Buat Apa Beli, Kalau Bisa Sewa?

Geometry-Slow_Subscription Economy.jpg

Dalam satu dekade terakhir, model bisnis langganan (subscription – red) tengah menggeliat. Jika dulu langganan terbatas pada bisnis media seperti langganan suratkabar, majalah, atau televisi kabel, kini beragam jenis model langganan bermunculan – mulai dari suplai makanan untuk hewan peliharaan hingga produk perawatan tubuh.

Berdasarkan laporan yang dirilis oleh perusahaan software raksasa Zuora dalam Subscription Economy Index (SEI) pada akhir 2019 lalu, untuk pertama kalinya perusahaan dengan model bisnis berlangganan sanggup meningkatkan pendapatan mereka lima kali lebih cepat dibandingkan perusahaan-perusahaan dalam S&P 500. Sementara itu, Credit Suisse memperkirakan pasar untuk subscription economy dapat mencapai USD 530 miliar pada 2020 ini.

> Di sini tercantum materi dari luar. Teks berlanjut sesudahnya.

(** The rest of the run after a complete fill. *)
Lemma taken_after x k b x1 q1 inn out inn' out' x' sp r :
  is_initialized (books (dex x)).[k] = true →
  effect x x1 (flow (books (dex x)).[k] b inn out) → taken x1 q1 k b inn' out' x' sp r →
  ∀ a s, inn + inn' ≤ a → s ≤ out + out' →
  ∃ q', DInv x' q' ∧ effect x x' (flow (books (dex x)).[k] b a s) ∧ sp (side_list (dex x1) q1 k b) = Ok (r, side_list (dex x') q' k b).
Proof.
  intros Hi Hef (q' & HI' & Hef' & Hsp) a s Ha Hs. exists q'. split_and!; try done.
  eapply effect_trans; [exact Hef|exact Hef'|]. destruct (ef_tokens _ _ _ Hef k Hi) as [Hb Hq].
  intros T. rewrite (flow_same _ _ _ _ _ _ Hb Hq). unfold flow, only. repeat case_match; lia.
Qed.

Lemma taken_nothing x q k b sp r : DInv x q → sp (side_list (dex x) q k b) = Ok (r, side_list (dex x) q k b) →
  taken x q k b 0 0 x sp r.
Proof.
  intros HI Hsp. exists q. split_and!; [done| |done]. split; [|done]. intros T. unfold flow, only. repeat case_match; lia.
Qed.

Lemma effect_weaken x x' bk b inn out a s :
  effect x x' (flow bk b inn out) → inn ≤ a → s ≤ out → effect x x' (flow bk b a s).
Proof.
  intros [Hm Htk] Ha Hs. split; [|done]. intros T. specialize (Hm T). unfold flow, only in *. repeat case_match; lia.
Qed.

(** The specification, order by order. *)
Lemma match_done b a total os : a = 0 → match_in b a total os = Ok (total, os) ∧ match_out b a total os = Ok (total, os).
Proof. intros ->. by destruct os. Qed.

Lemma match_in_partial b a total o os f out :
  0 < a → exact_in_step b a (tick o) (remaining o) = Ok f → f < remaining o → taker_out o f = Some out →
  match_in b a total (strip o :: os) = Ok (total + out, set_remaining (remaining o - f) (strip o) :: os).
Proof.
  intros Ha Hs Hlt Hout. cbn [match_in]. rewrite (proj2 (Z.ltb_lt 0 a) Ha). cbn [negb tick remaining strip set_prev set_next].
  rewrite Hs. cbn [mbind result_bind]. rewrite (proj2 (Z.ltb_lt _ _) Hlt).
  change (taker_out (strip o) f) with (taker_out o f). by rewrite Hout.
Qed.

Lemma match_in_full b a total o os f out rest :
  0 < a → exact_in_step b a (tick o) (remaining o) = Ok f → remaining o ≤ f → taker_out o (remaining o) = Some out →
  exact_in_rest b a (tick o) (remaining o) = Ok rest →
  match_in b a total (strip o :: os) = match_in b rest (total + out) os.
Proof.
  intros Ha Hs Hge Hout Hrest. cbn [match_in]. rewrite (proj2 (Z.ltb_lt 0 a) Ha). cbn [negb tick remaining strip set_prev set_next].
  rewrite Hs. cbn [mbind result_bind]. rewrite (proj2 (Z.ltb_ge _ _) Hge).
  change (taker_out (strip o) (remaining o)) with (taker_out o (remaining o)). rewrite Hout. cbn. by rewrite Hrest.
Qed.

Lemma match_out_partial b a total o os f inn :
  0 < a → exact_out_step b a (tick o) (remaining o) = Ok (f, inn) → f < remaining o →
  match_out b a total (strip o :: os) = Ok (total + inn, set_remaining (remaining o - f) (strip o) :: os).
Proof.
  intros Ha Hs Hlt. cbn [match_out]. rewrite (proj2 (Z.ltb_lt 0 a) Ha). cbn [negb tick remaining strip set_prev set_next].
  rewrite Hs. cbn [mbind result_bind fst snd]. by rewrite (proj2 (Z.ltb_lt _ _) Hlt).
Qed.

Lemma match_out_full b a total o os f inn out rest :
  0 < a → exact_out_step b a (tick o) (remaining o) = Ok (f, inn) → remaining o ≤ f → taker_out o (remaining o) = Some out →
  exact_out_rest b a (tick o) (remaining o) out = Ok rest →
  match_out b a total (strip o :: os) = match_out b rest (total + inn) os.
Proof.
  intros Ha Hs Hge Hout Hrest. cbn [match_out]. rewrite (proj2 (Z.ltb_lt 0 a) Ha). cbn [negb tick remaining strip set_prev set_next].
  rewrite Hs. cbn [mbind result_bind fst snd]. rewrite (proj2 (Z.ltb_ge _ _) Hge).
  change (taker_out (strip o) (remaining o)) with (taker_out o (remaining o)). rewrite Hout. cbn. by rewrite Hrest.
Qed.

Lemma exact_in_step_nonneg b a t r f : tick_in_bounds t = true → 0 ≤ a → 0 ≤ r → exact_in_step b a t r = Ok f → 0 ≤ f.
Proof.
  intros Ht%bounds_i16 Ha Hr Hs. pose proof (price_pos _ Ht). assert (0 < PRICE_SCALE) by done.
  unfold exact_in_step in Hs. destruct b; rinvs; [lia|]. apply quote_to_base_some in Hres; [|done]. cbn in Hres. nia.
Qed.

Lemma exact_in_loop_ok fuel k b taker lv o a total e x l r x' l' q :
  is_t1c (spec e) = true → DInv x q → cursor (dex x) q k b (Some (lv, o)) → 0 ≤ a →
  exact_in_loop fuel k b taker lv o a total e (x, l) = (Ok r, (x', l')) →
  taken x q k b a (r - total) x' (match_in b a total) r.
Proof.
  intros Hc. revert lv o a total x l q. induction fuel as [|fuel IH]; intros lv o a total x l q HI Hcur Ha Hrun;
    cbn [exact_in_loop] in Hrun; destruct (Z.ltb_spec 0 a) as [Hpos|Hzero]; cbn [negb] in Hrun.
  1: by apply throw_ok in Hrun.
  1,3: apply ret_ok in Hrun as [-> [= -> ->]]; assert (a = 0) as -> by lia; rewrite Z.sub_diag;
    apply taken_nothing; [done|by apply match_done].
  pose proof (cursor_node _ _ _ _ _ _ (di_books _ _ HI) Hcur) as [_ _ Hb _ Hrem _ _].
  destruct (cursor_bounds _ _ _ _ _ _ (di_books _ _ HI) Hcur) as [Ht Hi].
  apply bind_ok in Hrun as (f & st & [Hstep ->]%lift_ok & Hrun).
  destruct (Z.ltb_spec f (remaining o)) as [Hlt|Hge].
  - apply bind_ok in Hrun as (out & [x1 l1] & Hpart & Hrun). apply lift_ok in Hrun as [Hadd [= -> ->]].
    apply ok_or_ok, checked_add_Some in Hadd as [-> _].
    pose proof (exact_in_step_nonneg b a (tick o) (remaining o) f Ht Ha ltac:(lia) Hstep) as Hf.
    destruct (partial_effect _ _ _ _ _ _ _ _ _ _ _ _ _ HI Hcur (conj Hf Hlt) Hpart) as (inn & Hin & Hout & HI' & Hef & Hst).
    destruct (exact_in_step_ok o a f inn Ht Ha (proj1 Hrem) ltac:(by rewrite Hb) Hin) as [_ Hle].
    destruct (reduced_list _ _ _ _ _ _ _ _ (di_books _ _ HI) Hcur Hst) as (rest & Hl1 & Hl2).
    exists q. split_and!; [done|apply (effect_weaken _ _ _ _ _ _ _ _ Hef); lia|].
    rewrite Hl1, Hl2. by apply match_in_partial.
  - apply bind_ok in Hrun as ([out r1] & [x1 l1] & Hfill & Hrun).
    destruct (fill_step _ _ _ _ _ _ _ _ _ _ _ _ _ Hc HI Hcur Hfill) as (inn & q1 & _ & Hin & Hout & HI1 & Hcur1 & Hef & Hlist).
    apply bind_ok in Hrun as (tot & st & [Hadd ->]%lift_ok & Hrun). apply ok_or_ok, checked_add_Some in Hadd as [-> _].
    apply bind_ok in Hrun as (rest & st & [Hrest ->]%lift_ok & Hrun). cbn [fst snd] in Hrun.
    destruct (exact_in_rest_ok o a f inn rest Ht Ha (proj1 Hrem) ltac:(by rewrite Hb) Hge Hin ltac:(by rewrite Hb)) as [Hr0 Hle].
    assert (taken x1 q1 k b rest (r - (total + out)) x' (match_in b rest (total + out)) r) as Htaken.
    { destruct r1 as [[lv2 o2]|]; [by eapply IH|].
      apply bind_ok in Hrun as ([] & st & [Hz ->]%require_ok & Hrun). bprop. assert (rest = 0) as -> by lia.
      apply ret_ok in Hrun as [-> [= -> ->]]. rewrite Z.sub_diag. apply taken_nothing; [done|by apply match_done]. }
    destruct (taken_after _ _ _ _ _ _ _ _ _ _ _ _ Hi Hef Htaken a (r - total) Hle ltac:(lia)) as (q' & HI' & Hef' & Hsp).
    exists q'. by rewrite Hlist, (match_in_full b a total o _ f out rest).
Qed.

Lemma exact_out_loop_ok fuel k b taker lv o a total e x l r x' l' q :
  is_t1c (spec e) = true → DInv x q → cursor (dex x) q k b (Some (lv, o)) → 0 ≤ a →
  exact_out_loop fuel k b taker lv o a total e (x, l) = (Ok r, (x', l')) →
  taken x q k b (r - total) a x' (match_out b a total) r.
Proof.
  intros Hc. revert lv o a total x l q. induction fuel as [|fuel IH]; intros lv o a total x l q HI Hcur Ha Hrun;
    cbn [exact_out_loop] in Hrun; destruct (Z.ltb_spec 0 a) as [Hpos|Hzero]; cbn [negb] in Hrun.
  1: by apply throw_ok in Hrun.
  1,3: apply ret_ok in Hrun as [-> [= -> ->]]; assert (a = 0) as -> by lia; rewrite Z.sub_diag;
    apply taken_nothing; [done|by apply match_done].
  pose proof (cursor_node _ _ _ _ _ _ (di_books _ _ HI) Hcur) as [_ _ Hb _ Hrem _ _].
  destruct (cursor_bounds _ _ _ _ _ _ (di_books _ _ HI) Hcur) as [Ht Hi].
  apply bind_ok in Hrun as ([f inn] & st & [Hstep ->]%lift_ok & Hrun). cbn [fst snd] in Hrun.
  destruct (exact_out_step_ok o a f inn Ht Ha (proj1 Hrem) ltac:(by rewrite Hb)) as [Hin [Hf Hfr]].
  destruct (Z.ltb_spec f (remaining o)) as [Hlt|Hge].
  - apply bind_ok in Hrun as (out & [x1 l1] & Hpart & Hrun). apply lift_ok in Hrun as [Hadd [= -> ->]].
    apply ok_or_ok, checked_add_Some in Hadd as [-> _].
    destruct (partial_effect _ _ _ _ _ _ _ _ _ _ _ _ _ HI Hcur (conj Hf Hlt) Hpart) as (inn' & Hin' & Hout & HI' & Hef & Hst).
    assert (inn' = inn) as -> by congruence.
    pose proof (exact_out_partial o a f inn out Ht Ha ltac:(by rewrite Hb) Hlt Hout) as Hle.
    destruct (reduced_list _ _ _ _ _ _ _ _ (di_books _ _ HI) Hcur Hst) as (rest & Hl1 & Hl2).
    exists q. split_and!; [done|apply (effect_weaken _ _ _ _ _ _ _ _ Hef); lia|].
    rewrite Hl1, Hl2. by apply match_out_partial.
  - apply bind_ok in Hrun as ([out r1] & [x1 l1] & Hfill & Hrun).
    destruct (fill_step _ _ _ _ _ _ _ _ _ _ _ _ _ Hc HI Hcur Hfill) as (inn' & q1 & _ & Hin' & Hout & HI1 & Hcur1 & Hef & Hlist).
    assert (f = remaining o) as -> by lia. assert (inn' = inn) as -> by congruence.
    apply bind_ok in Hrun as (tot & st & [Hadd ->]%lift_ok & Hrun). apply ok_or_ok, checked_add_Some in Hadd as [-> _].
    apply bind_ok in Hrun as (rest & st & [Hrest ->]%lift_ok & Hrun). cbn [fst snd] in *.
    destruct (exact_out_rest_ok o a _ inn out rest Ht Ha ltac:(by rewrite Hb) Hge Hout ltac:(by rewrite Hb)) as [Hr0 Hle].
    assert (taken x1 q1 k b (r - (total + inn)) rest x' (match_out b rest (total + inn)) r) as Htaken.
    { destruct r1 as [[lv2 o2]|]; [by eapply IH|].
      apply bind_ok in Hrun as ([] & st & [Hz ->]%require_ok & Hrun). bprop. assert (rest = 0) as -> by lia.
      apply ret_ok in Hrun as [-> [= -> ->]]. rewrite Z.sub_diag. apply taken_nothing; [done|by apply match_done]. }
    destruct (taken_after _ _ _ _ _ _ _ _ _ _ _ _ Hi Hef Htaken (r - total) a ltac:(lia) Hle) as (q' & HI' & Hef' & Hsp).
    exists q'. by rewrite Hlist, (match_out_full b a total o _ (remaining o) inn out rest).
Qed.

(** The first order of the best level is where both loops start. *)
Lemma best_level_cursor x q k b lv :
  DInv x q → is_initialized (books (dex x)).[k] = true → get_best_price_level (dex x) k b = Ok lv →
  cursor (dex x) q k b (Some (lv, (orders (dex x)).[head lv])).
Proof.
  intros HI Hi Hlv. unfold get_best_price_level in Hlv. cbv zeta in Hlv.
  change (if b then I16_MIN else I16_MAX) with (sentinel b) in Hlv.
  destruct (Z.eqb_spec (best_tick (books (dex x)).[k] b) (sentinel b)) as [|Hne]; [done|]. injection Hlv as <-.
  apply cursor_best; [by apply di_books|done|].
  destruct (bk_best _ _ (di_books _ _ HI) k b Hi) as [[? _]|[? _]]; done.
Qed.

Lemma fill_exact_in_ok x q k b a taker e l r x' l' :
  is_t1c (spec e) = true → DInv x q → is_initialized (books (dex x)).[k] = true → 0 ≤ a →
  fill_orders_exact_in k b a taker e (x, l) = (Ok r, (x', l')) → taken x q k b a r x' (match_in b a 0) r.
Proof.
  intros Hc HI Hi Ha Hrun. unfold fill_orders_exact_in in Hrun.
  apply bind_ok in Hrun as (lv & st & [Hlv ->]%view_ok & Hrun). apply bind_ok in Hrun as (o & st & [-> ->]%gets_ok & Hrun).
  apply bind_ok in Hrun as (fuel & st & [-> ->]%gets_ok & Hrun). cbn [fst] in *.
  rewrite <- (Z.sub_0_r r) at 1. eapply exact_in_loop_ok; try done. by apply best_level_cursor.
Qed.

“Kepemilikan (atas sebuah benda) sudah tidak menjadi penting lagi. Konsumen lebih menginginkan media di ujung jari mereka, bukan produk fisik yang harus diurus.” Ujar Tien Tzuo, Founder dan CEO dari Zuora. Pendapat ini bukan sebuah omong kosong karena faktanya berdasarkan riset Goldman Sachs, Millennials dan Gen Z menjadi generasi yang lebih mementingkan akses dibandingkan kepemilikan barang. Berbeda dengan generasi sebelumnya yang merasa perlu untuk memiliki benda-benda seperti rumah, mobil, dan barang-barang mewah lainnya, generasi baru ini lebih memilih servis yang bisa memberikan mereka akses kepada benda-benda tersebut tanpa harus memiliki.

“Generasi baru ini lebih memilih servis yang bisa memberikan mereka akses kepada benda-benda tersebut tanpa harus memiliki.”

Handayani contohnya, wanita berusia 27 tahun yang bekerja sebagai konten creator freelance ini lebih memilih untuk menggunakan servis langganan pakaian dari StyleTheory untuk dipakai sehari-hari. “Sejak menerapkan gaya hidup minimalis, saya lebih memilih untuk meminjam baju dari aplikasi seperti ini dibandingkan belanja baju terus setiap bulannya.” Ia beralasan. Menurutnya lagi, dengan menyewa dibanding membeli ia dapat berhemat.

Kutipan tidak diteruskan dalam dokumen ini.